Play a Geography Game
Say the place name of any city, state, country, or continent in the world. The next person has to think of a place that begins with the last letter of the previous place name. For example, person 1 says Texas. Person 2 uses the final "s" and says South Carolina. Person 3 uses the final "a" and says Albany. Keep going until no one can think of any more names. Then use a world map or atlas to keep going! The only rules are to never use the same place twice and to only use real places.
Mark a Map
Bring a large map on family road trips. Use a highlighter to mark each road you take as you travel.

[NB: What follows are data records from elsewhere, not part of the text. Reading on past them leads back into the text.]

(** C9. A process started in stdio mode holds, at start-up and after any
    events, exactly one protocol-server instance, the one [runStdio] built
    from the start-up client handle and connected to the single stdio
    channel; [runStdio] consults no header and cannot fail.  The session
    registry is empty throughout, no HTTP transport object exists, and no
    request can reach the [/mcp] handler, so the registry is never read,
    written or cleared in this mode. *)
Theorem C9_local_transport (apiKey sender : string) (repliers : list string)
    (port : nat) (listenOk : bool) (es : list Event) (p : Process) :
  run (main (StdioConfig apiKey sender repliers port) listenOk) es = Some p →
  servers p
  = [createMcpServer {| resendId := 0; resendApiKey := apiKey |}
       {| senderEmailAddress := sender; replierEmailAddresses := repliers |}]
  ∧ stdioChannels p = servers p
  ∧ sessions p = ∅
  ∧ transports p = []
  ∧ resendCount p = 1%nat
  ∧ (∀ req, step p (HttpRequest req) = None)
  ∧ (∀ e p', step p e = Some p' → sessions p' = ∅ ∧ servers p' = servers p).
Proof.
  intros Hrun.
  set (server := createMcpServer {| resendId := 0; resendApiKey := apiKey |}
       {| senderEmailAddress := sender; replierEmailAddresses := repliers |}).
  assert (localShape server p) as Hp.
  { eapply (localShape_run server es); [|exact Hrun]. by split. }
  pose proof Hp as [Hsrv Hch Hs Ht Hr Hl].
  split; [done|]. split; [congruence|]. split; [done|]. split; [done|].
  split; [done|]. split.
  - intros req. unfold step. rewrite Hl. by destruct (exited p).
  - intros e p' Hstep.
    destruct (localShape_step server p p' e Hp Hstep) as [Hsrv' _ Hs' _ _ _].
    split; congruence.
Qed.

Lemma C9_local_transport_witness :
  servers (main stdioConfig true)
  = [createMcpServer {| resendId := 0; resendApiKey := "re_local" |}
       {| senderEmailAddress := "onboarding@resend.dev"; replierEmailAddresses := [] |}]
  ∧ sessions (main stdioConfig true) = ∅.
Proof.
  destruct (C9_local_transport "re_local" "onboarding@resend.dev" [] 3000 true []
              (main stdioConfig true)) as (H1 & _ & H3 & _).
  - reflexivity.
  - by split.
Defined.

(** * Properties of start-up and of the rest of the transport *)

(** ** White space and [trim] *)

Lemma trimStart_startsClean (s : string) : startsClean (Js.trimStart s) = true.
Proof.
  induction s as [|c s IH]; simpl; [done|].
  destruct (Js.isWhiteSpace c) eqn:Hc; [done|]. simpl. by rewrite Hc.
Qed.

Lemma trimStart_clean (s : string) : startsClean s = true → Js.trimStart s = s.
Proof.
  destruct s as [|c s]; simpl; [done|].
  by destruct (Js.isWhiteSpace c).
Qed.

Lemma trimEnd_empty (s : string) :
  Js.trimEnd s = EmptyString ↔ allWhiteSpace s = true.
Proof.
  induction s as [|c s IH]; simpl; [done|].
  destruct (Js.trimEnd s) as [|d r] eqn:Hr.
  - destruct (Js.isWhiteSpace c); simpl; [|done].
    split; [intros _; by apply IH | done].
  - split; [done|]. intros [_ Hs]%andb_true_iff. by apply IH in Hs.
Qed.

Lemma trimEnd_clean (s : string) : endsClean s = true → Js.trimEnd s = s.
Proof.
  induction s as [|c s IH]; simpl; [done|].
  destruct s as [|d r].
  - simpl. by destruct (Js.isWhiteSpace c).
  - intros H. rewrite (IH H). done.
Qed.

Lemma trimEnd_endsClean (s : string) : endsClean (Js.trimEnd s) = true.
Proof.
  induction s as [|c s IH]; simpl; [done|].
  destruct (Js.trimEnd s) as [|d r] eqn:Hr.
  - destruct (Js.isWhiteSpace c) eqn:Hc; simpl; [done | by rewrite Hc].
  - done.
Qed.

Lemma trimEnd_startsClean (s : string) :
  startsClean s = true → startsClean (Js.trimEnd s) = true.
Proof.
  destruct s as [|c s]; simpl; [done|]. intros Hc.
  destruct (Js.trimEnd s); [|done].
  apply negb_true_iff in Hc. by rewrite Hc; simpl; rewrite Hc.
Qed.

Lemma trim_startsClean (s : string) : startsClean (Js.trim s) = true.
Proof. apply trimEnd_startsClean, trimStart_startsClean. Qed.

Lemma trim_endsClean (s : string) : endsClean (Js.trim s) = true.
Proof. apply trimEnd_endsClean. Qed.

Lemma trim_clean (s : string) : clean s → Js.trim s = s.
Proof.
  intros (_ & Hs & He). unfold Js.trim. by rewrite (trimStart_clean s Hs), trimEnd_clean.
Qed.

Lemma trim_truthy_clean (s : string) : Js.truthy (Js.trim s) = true → clean (Js.trim s).
Proof.
  intros H. split; [by apply truthy_true|].
  split; [apply trim_startsClean | apply trim_endsClean].
Qed.

Lemma trimStart_app_white (a s : string) :
  allWhiteSpace a = true → Js.trimStart (a +:+ s) = Js.trimStart s.
Proof.
  induction a as [|c a IH]; simpl; [done|].
  intros [Hc Ha]%andb_true_iff. rewrite Hc. by apply IH.
Qed.

Lemma trimEnd_app_white (t b : string) :
  t ≠ EmptyString → endsClean t = true → allWhiteSpace b = true →
  Js.trimEnd (t +:+ b) = t.
Proof.
  intros Hne He Hb. induction t as [|c t IH]; [done|].
  destruct t as [|d r].
  - apply trimEnd_empty in Hb. simpl in He. apply negb_true_iff in He.
    change (Js.trimEnd (String c b) = String c EmptyString).
    simpl. by rewrite Hb, He.
  - change (Js.trimEnd (String c (String d r +:+ b)) = String c (String d r)).
    simpl. simpl in IH. rewrite IH; [done|done|exact He].
Qed.

Lemma startsClean_app (t b : string) :
  t ≠ EmptyString → startsClean (t +:+ b) = startsClean t.
Proof. by destruct t. Qed.
(** * k8sbuilder: merge policies, field setters and the deferred ingress builder

    A shallow embedding of the Go package [k8sbuilder] (the policy tokens,
    [MergeK8s], the container builder, the pod template builder and the
    ingress builder) and the properties its specification states about it.

    Conventions of the embedding:
    - a Go slice [[]T] is an [option (list T)]: [None] is the [nil] slice,
      [Some l] a non-nil slice with elements [l];
    - a Go pointer [*T] that the code only compares with [nil] and
      dereferences is an [option T];
    - a Go [map[string]string] is an [option (gmap string string)];
    - a builder method mutates the builder and returns it: here it is a
      function from the builder state to a [result], which is either the
      new state or the panic the Go runtime raises. *)

From stdpp Require Import base option list strings gmap fin_maps.
From Stdlib Require Import ZArith.

Local Open Scope string_scope.
Local Open Scope Z_scope.
Local Open Scope list_scope.

(** ** Outcome of a call that may panic *)

Inductive result (A : Type) : Type :=
  | Ok (a : A)
  | Panic (msg : string).
Arguments Ok {A} a.
Arguments Panic {A} msg.

Global Instance result_ret : MRet result := λ A a, Ok a.

Global Instance result_bind : MBind result := λ A B k r,
  match r with
  | Ok a => k a
  | Panic msg => Panic msg
  end.

(** ** The merge policy tokens (common.go) *)

Definition WithOption : Type := string.

Definition Overwrite : WithOption := "overwrite".
Definition OverwriteIfDefaultValue : WithOption := "overwriteIfDefaultValue".
Definition Merge : WithOption := "merge".

(** [len(opts) == 0 || opts[0] == Overwrite] *)
Definition IsOverwrite (opts : list WithOption) : bool :=
  bool_decide (length opts = 0%nat) || bool_decide (opts !! 0%nat = Some Overwrite).

(** [len(opts) > 0 && opts[0] == OverwriteIfDefaultValue] *)
Definition IsOverwriteIfDefaultValue (opts : list WithOption) : bool :=
  bool_decide (0 < length opts)%nat
  && bool_decide (opts !! 0%nat = Some OverwriteIfDefaultValue).

(** [len(opts) > 0 && opts[0] == Merge] *)
Definition IsMerge (opts : list WithOption) : bool :=
  bool_decide (0 < length opts)%nat && bool_decide (opts !! 0%nat = Some Merge).

(** The three policies of the specification, and the policy a list of
    tokens selects, if any. *)
Inductive MergePolicy : Type := Replace | ReplaceIfUnset | DeepMerge.

Definition policy_of (opts : list WithOption) : option MergePolicy :=
  if IsOverwrite opts then Some Replace
  else if IsOverwriteIfDefaultValue opts then Some ReplaceIfUnset
  else if IsMerge opts then Some DeepMerge
  else None.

Be the designated navigator or map monitor for your family road trip. Trace your family's progress on a map. Once an hour, report on your current location, direction of travel, the next exit, the nearest town, and the next state.
State License Plates
Before you leave, print a map of the United States or a list of all the states. As you travel, identify how many state license plates you see. Color them in as you go.
Use an Atlas
Plan a vacation for your family. Learn as much as you can about the place or places you will go so you know how best to prepare and pack. Using a road map or atlas, figure out the number of miles or kilometers to your destination. Then, double the number of miles or kilometers to figure out how far it is from your house to the locale, then back to your house.
Explore Public Lands
Plan a vacation for your family to explore one or more public lands. Identify the states where your vacation will take you. Use a road map to highlight the best driving route. Determine the total miles of the trip and calculate how much time it will take. Research each of the places you plan to visit and decide what activities your family can do. Create an itinerary, including popular or scenic hiking trails, special ranger programs, roadside exhibits, visitor centers, lectures, demonstrations, and museums. Keep track of locations, times, reservation numbers, fees, and safety tips.
Identify Your Climate Zone
Is it tropical, dry, mild, continental, polar, or high elevation? What is the climate zone of the place you are traveling to? Have a discussion. Why are some places popular destinations for summer or winter vacations? Has your family ever made a decision about whether to travel to a location based on its climate?